Indian companies' sales growth has soared past the rest of the world in the past five years, posting annual average rises of 27 per cent, compared to just 5 per cent for firms in developed countries, an Ernst and Young survey found.

Indian sales growth was also far higher than the average of 16 per cent for the developing world as a whole, according to the 2006-2010 study which compared the performance of 150 companies in rapid-growth markets with 80 leading US and European firms.

"Some of these gains (in developing countries) are due to the exceptional growth of their domestic economies. Others have benefited from rising raw materials prices, particularly mining and oil and gas companies," Ernst & Young said.

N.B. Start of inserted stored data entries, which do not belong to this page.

(** * MPU6050 acquisition pipeline: a shallow embedding and its properties

    The development follows the two programs of the repository:

    - [serial_reader.py]: class [MPU6050Reader], which decodes one line of
      sensor text, converts raw counts to physical units, keeps a sliding
      window of recent samples and enriches every sample with rolling
      statistics, a spectrum and time-domain peaks;
    - [server/server.py]: the hub which forwards every frame to the
      connected dashboard clients and, while a recording is active, appends
      it to a CSV file.

    Python values are embedded as an inductive type, Python exceptions as an
    explicit result type, Python floats as IEEE binary64 numbers (the kernel's
    primitive floats), dictionaries as finite maps and the set of dashboard
    clients as a finite set.  Functions of third-party libraries whose
    floating-point results depend on the platform (numpy reductions, the FFT,
    libm's pow, the local-time calendar, the JSON parser) are the fields of
    the class [Platform]: every general theorem holds for all of its
    instances. *)

From Stdlib Require Import ZArith List String Ascii Floats Lia Permutation Sorted.
From Stdlib Require Uint63.
From stdpp Require Import base tactics option list gmap strings fin_maps fin_sets sorting.
Import ListNotations.

#[local] Set Warnings "-register-all,-inexact-float".
#[local] Open Scope string_scope.
#[local] Open Scope Z_scope.
#[local] Open Scope nat_scope.
#[local] Open Scope list_scope.

(** * Python runtime *)

Module Py.

(** The exceptions the modelled code can meet. *)
Inductive exn : Type :=
| TypeError | ValueError | OverflowError | ZeroDivisionError
| AttributeError | IndexError | JSONDecodeError | OSError.

(** The outcome of evaluating an expression: a value, or a raised exception. *)
Inductive result (A : Type) : Type :=
| Ok (a : A)
| Raise (e : exn).
Arguments Ok {A} a.
Arguments Raise {A} e.

#[global] Instance result_ret : MRet result := fun A a => Ok a.
#[global] Instance result_bind : MBind result := fun A B f m =>
  match m with Ok a => f a | Raise e => Raise e end.
#[global] Instance result_fmap : FMap result := fun A B f m =>
  match m with Ok a => Ok (f a) | Raise e => Raise e end.

(** [try: body except: handler] with a bare [except]. *)
Definition try_except {A} (body : result A) (handler : exn -> result A) : result A :=
  match body with Ok a => Ok a | Raise e => handler e end.

Definition raises {A} (m : result A) : bool :=
  match m with Ok _ => false | Raise _ => true end.

(** Python objects: the values JSON can carry, which are also the values the
    frames hold. *)
Inductive pyval : Type :=
| VNone
| VBool (b : bool)
| VInt (z : Z)
| VFloat (f : float)
| VStr (s : string)
| VList (l : list pyval)
| VDict (d : gmap string pyval).

#[global] Instance pyval_inhabited : Inhabited pyval := populate VNone.
#[global] Instance float_inhabited : Inhabited float := populate 0%float.

(** Truth value of an object ([if x:]). *)
Definition truthy (v : pyval) : bool :=
  match v with
  | VNone => false
  | VBool b => b
  | VInt z => negb (z =? 0)%Z
  | VFloat f => negb (PrimFloat.eqb f 0)
  | VStr s => negb (String.eqb s "")
  | VList l => negb (Nat.eqb (length l) 0)
  | VDict d => negb (Nat.eqb (size d) 0)
  end.

(** [data.get(key, dflt)]: only a dict has the method. *)
Definition py_get (data : pyval) (key : string) (dflt : pyval) : result pyval :=
  match data with
  | VDict d => Ok (default dflt (d !! key))
  | _ => Raise AttributeError
  end.

(** [l[i]] for a non-negative index. *)
Definition py_index {A} (l : list A) (i : nat) : result A :=
  match l !! i with Some x => Ok x | None => Raise IndexError end.

(** [l[-n:]]: the last [n] elements, the whole list when [n] is [0]. *)
Definition py_slice_last {A} (n : nat) (l : list A) : list A :=
  match n with
  | O => l
  | _ => drop (length l - n) l
  end.

(** ** Floats *)

(** [float(z)] as CPython computes it: rounded to nearest even, and
    [OverflowError] ("int too large to convert to float") when the rounded
    value does not fit. *)
Definition float_of_Z (z : Z) : float :=
  SF2Prim (binary_normalize prec emax z 0 false).

Definition float_of_int (z : Z) : result float :=
  let f := float_of_Z z in
  if PrimFloat.is_infinity f then Raise OverflowError else Ok f.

"Developed market companies suffered more from the financial crisis than those from rapid-growth markets. Except for a knock against exports, the economic downturn was experienced as a distant concern in the rapid-growth markets.

After India, Brazilian companies saw the next fastest growth with a 22 per cent rise on a compounded annual average basis, followed by Russia and China with 17 per cent each.

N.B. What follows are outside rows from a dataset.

(** * Stocktake: single-part valuation and report generation

    A shallow embedding of [InvenTree/part/stocktake.py]
    ([perform_stocktake] and [generate_stocktake_report]) and the proofs of
    the properties stated about them.

    Conventions of the embedding:
    - [Decimal] amounts and quantities are exact rationals ([Q]); equality
      of amounts is [Qeq] ([==]);
    - a [**kwargs] dictionary is a [gmap string Value];
    - an exception is a value of [Exn]; local variables that a [try] body
      has already updated keep their new value when the body raises;
    - every call to a collaborator that writes or notifies is recorded, in
      order, in a trace of [Effect]s. *)

From Stdlib Require Import QArith Lqa Ascii String List Bool Arith Lia.
From stdpp Require Import gmap strings.
Import ListNotations.

Local Open Scope string_scope.
Local Open Scope list_scope.
Local Open Scope Q_scope.

(** ** Money (py-moneyed / djmoney) *)

Record Money := mkMoney { amount : Q; currency : string }.

(** [Money.__bool__]: a [Money] is true when its amount is not zero. *)
Definition money_bool (m : Money) : bool := negb (Qeq_bool (amount m) 0).

(** Truth value of a nullable money field ([None] is false). *)
Definition truthy (o : option Money) : bool :=
  match o with
  | Some m => money_bool m
  | None => false
  end.

(** Python's [a or b] on nullable money fields. *)
Definition py_or (a b : option Money) : option Money :=
  if truthy a then a else b.

(** ** Exceptions *)

Inductive Exn := MissingRate | AttributeError | TypeError | ValueError.

Inductive exc (A : Type) :=
| Ok (a : A)
| Raise (e : Exn).
Arguments Ok {A} a.
Arguments Raise {A} e.

(** [Money.__add__]: only amounts of one currency can be added. *)
Definition money_add (a b : Money) : exc Money :=
  if String.eqb (currency a) (currency b)
  then Ok (mkMoney (amount a + amount b) (currency a))
  else Raise TypeError.

(** [Money.__mul__] with a [Decimal]. *)
Definition money_mul (a : Money) (q : Q) : Money :=
  mkMoney (amount a * q) (currency a).

(** ** The relational model *)

Record User := mkUser { user_pk : nat }.

Record StockLocation := mkLocation { loc_pk : nat; external : bool }.

Record PartCategory := mkCategory { cat_pk : nat; cat_name : string }.

Record PartPricing := mkPricing {
  is_valid : bool;
  overall_min : option Money;
  overall_max : option Money }.

Record Part := mkPart {
  part_pk : nat;
  full_name : string;
  description : string;
  category : option PartCategory;
  pricing : PartPricing }.

Record StockItem := mkItem {
  item_part : nat;                      (* primary key of the owning part *)
  location : option StockLocation;
  in_stock : bool;                      (* StockItem.IN_STOCK_FILTER holds *)
  quantity : Q;
  purchase_price : option Money }.

(** Values that travel in a [**kwargs] dictionary. *)
Inductive Value :=
| VNone
| VBool (b : bool)
| VUser (u : User)
| VPart (p : Part)
| VCategory (c : PartCategory)
| VLocation (l : StockLocation).

Definition value_truthy (v : Value) : bool :=
  match v with
  | VNone => false
  | VBool b => b
  | _ => true
  end.

(** [kwargs.get(key, default)] *)
Definition kwargs_get (kwargs : gmap string Value) (key : string) (dflt : Value) : Value :=
  match kwargs !! key with
  | Some v => v
  | None => dflt
  end.

Record PartStocktake := mkStocktake {
  st_part : Part;
  item_count : nat;
  st_quantity : Q;
  cost_min : Money;
  cost_max : Money;
  note : string;
  st_user : Value }.

(** One row of the tabular dataset. *)
Record Row := mkRow {
  row_part_id : nat;
  row_part_name : string;
  row_description : string;
  row_category_id : option nat;         (* [None] is the empty string *)
  row_category_name : string;
  row_item_count : nat;
  row_quantity : Q;
  row_cost_min : Q;
  row_cost_max : Q }.

Record Dataset := mkDataset { headers : list string; rows : list Row }.

Definition dataset_append (d : Dataset) (r : Row) : Dataset :=
  mkDataset (headers d) (rows d ++ [r]).

(** [ContentFile(content, name=filename)] *)
Record ContentFile := mkContentFile { file_content : string; file_name : string }.

Record PartStocktakeReport := mkReport {
  report : ContentFile;
  part_count : nat;
  report_user : Value }.

Record date := mkDate { year : nat; month : nat; day : nat }.

Inductive LogRecord :=
| info_pricing_not_valid (target : Part)
| warning_missing_rate_purchase (pp : option Money) (base : string)
| warning_missing_rate_pricing (p_min p_max : option Money) (base : string)
| info_no_parts_selected
| info_generating (n_parts : nat)
| info_generated (total_parts : nat).

(** Calls to collaborators, in the order they are made. *)
Inductive Effect :=
| Log (r : LogRecord)
| UpdatePricing (target : Part)
| SaveStocktake (s : PartStocktake)
| CreateReport (r : PartStocktakeReport)
| TriggerNotification (r : PartStocktakeReport) (category : string) (targets : list Value)
| BulkCreate (objs : list PartStocktake) (batch_size : nat).

(** What the module reads from its collaborators: the tables, the
    django-mptt descendant queries (with [include_self=True]), the pricing
    component, the exchange backend, the settings, the clock, and the
    helpers that format the export. *)
Record Env := mkEnv {
  Part_objects : list Part;
  StockItem_objects : list StockItem;
  part_descendants : Part -> list Part;
  category_descendants : PartCategory -> list PartCategory;
  location_descendants : StockLocation -> list StockLocation;
  recalculated_pricing : Part -> PartPricing;
  exchange_rate : string -> string -> option Q;
  currency_code_default : string;
  STOCKTAKE_EXCLUDE_EXTERNAL : bool;
  today : date;
  gettext : string -> string;
  export_csv : Dataset -> string;
  normalize : Q -> Q }.

(** ** Currency conversion (djmoney.contrib.exchange) *)

Definition get_rate (env : Env) (source target : string) : exc Q :=
  if String.eqb source target then Ok 1
  else match exchange_rate env source target with
       | Some r => Ok r
       | None => Raise MissingRate
       end.

(** [convert_money(value, currency)]; [value] may be [None] in Python, in
    which case reading [value.amount] raises. *)
Definition convert_money (env : Env) (value : option Money) (cur : string) : exc Money :=
  match value with
  | None => Raise AttributeError
  | Some v =>
      match get_rate env (currency v) cur with
      | Ok r => Ok (mkMoney (amount v * r) cur)
      | Raise e => Raise e
      end
  end.

(** ** Statements over the local variables of [perform_stocktake] *)

Record Locals := mkLocals {
  total_quantity : Q;
  total_cost_min : Money;
  total_cost_max : Money;
  has_pricing : bool;
  trace : list Effect }.

Definition Stmt (A : Type) : Type := Locals -> Locals * exc A.

Definition ret {A} (a : A) : Stmt A := fun s => (s, Ok a).

Definition bind {A B} (c : Stmt A) (k : A -> Stmt B) : Stmt B :=
  fun s =>
    match c s with
    | (s', Ok a) => k a s'
    | (s', Raise e) => (s', Raise e)
    end.

Notation "x <-- c ;; k" := (bind c (fun x => k))
  (at level 100, c at next level, right associativity).
Notation "c ;;; k" := (bind c (fun _ => k))
  (at level 100, right associativity).

(** Evaluate an expression that may raise. *)
Definition eval {A} (e : exc A) : Stmt A := fun s => (s, e).

(** [try: body / except MissingRate: handler]. The handler runs in the
    state the body left behind. *)
Definition try_except_MissingRate (body handler : Stmt unit) : Stmt unit :=
  fun s =>
    match body s with
    | (s', Raise MissingRate) => handler s'
    | r => r
    end.

Definition add_total_quantity (q : Q) : Stmt unit := fun s =>
  (mkLocals (total_quantity s + q) (total_cost_min s) (total_cost_max s)
            (has_pricing s) (trace s), Ok tt).

Definition add_total_cost_min (m : Money) : Stmt unit := fun s =>
  match money_add (total_cost_min s) m with
  | Ok r => (mkLocals (total_quantity s) r (total_cost_max s)
                      (has_pricing s) (trace s), Ok tt)
  | Raise e => (s, Raise e)
  end.

Definition add_total_cost_max (m : Money) : Stmt unit := fun s =>
  match money_add (total_cost_max s) m with
  | Ok r => (mkLocals (total_quantity s) (total_cost_min s) r
                      (has_pricing s) (trace s), Ok tt)
  | Raise e => (s, Raise e)
  end.

Definition set_has_pricing (b : bool) : Stmt unit := fun s =>
  (mkLocals (total_quantity s) (total_cost_min s) (total_cost_max s)
            b (trace s), Ok tt).

Definition get_has_pricing : Stmt bool := fun s => (s, Ok (has_pricing s)).

Definition emit (e : Effect) : Stmt unit := fun s =>
  (mkLocals (total_quantity s) (total_cost_min s) (total_cost_max s)
            (has_pricing s) (trace s ++ [e]), Ok tt).

(** [for x in l: body x] *)
Fixpoint for_each {A} (body : A -> Stmt unit) (l : list A) : Stmt unit :=
  match l with
  | [] => ret tt
  | x :: l' => body x ;;; for_each body l'
  end.

(** ** [perform_stocktake] *)

(** Modelled from the spec: [Part.stock_entries] (part/models.py) is not
    part of the sources at hand. The part catalog gives "stock-entry
    association (filterable by in-stock status, variant-inclusion flag)":
    with variants, the entries of the part and of all its descendants;
    without, only the entries whose part is the given one. *)
Definition stock_entries (env : Env) (target : Part)
    (in_stock_flag : option bool) (include_variants : bool) : list StockItem :=
  let query :=
    if include_variants
    then List.filter
           (fun it => existsb (fun v => Nat.eqb (item_part it) (part_pk v))
                              (part_descendants env target))
           (StockItem_objects env)
    else List.filter (fun it => Nat.eqb (item_part it) (part_pk target))
                     (StockItem_objects env) in
  match in_stock_flag with
  | Some true => List.filter in_stock query
  | Some false => List.filter (fun it => negb (in_stock it)) query
  | None => query
  end.

Definition location_external (it : StockItem) : bool :=
  match location it with
  | Some l => external l
  | None => false
  end.

(** [queryset.exclude(location__external=True)]: an item without a
    location is kept. *)
Definition exclude_location_external (q : list StockItem) : list StockItem :=
  List.filter (fun it => negb (location_external it)) q.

Malaysian, Polish, Indonesian and South African firms also enjoyed double-digit sales growth, the study showed.

Companies from the developing world also enjoyed better operating margins, posting an average of 24 per cent compared with 18 percent for the developed market companies.

Ernst & Young said that while lower labour costs and lighter regulation were partly behind the better margin performance, it added: "Margins are also increasingly being driven by the fact that many of these companies are now world-class operations that command real intellectual property."

Moreover, the study found that 31 per cent of the world's top 1000 companies by market capitalisation now come from the rapid-growth markets. This is up from 10 per cent in 2000.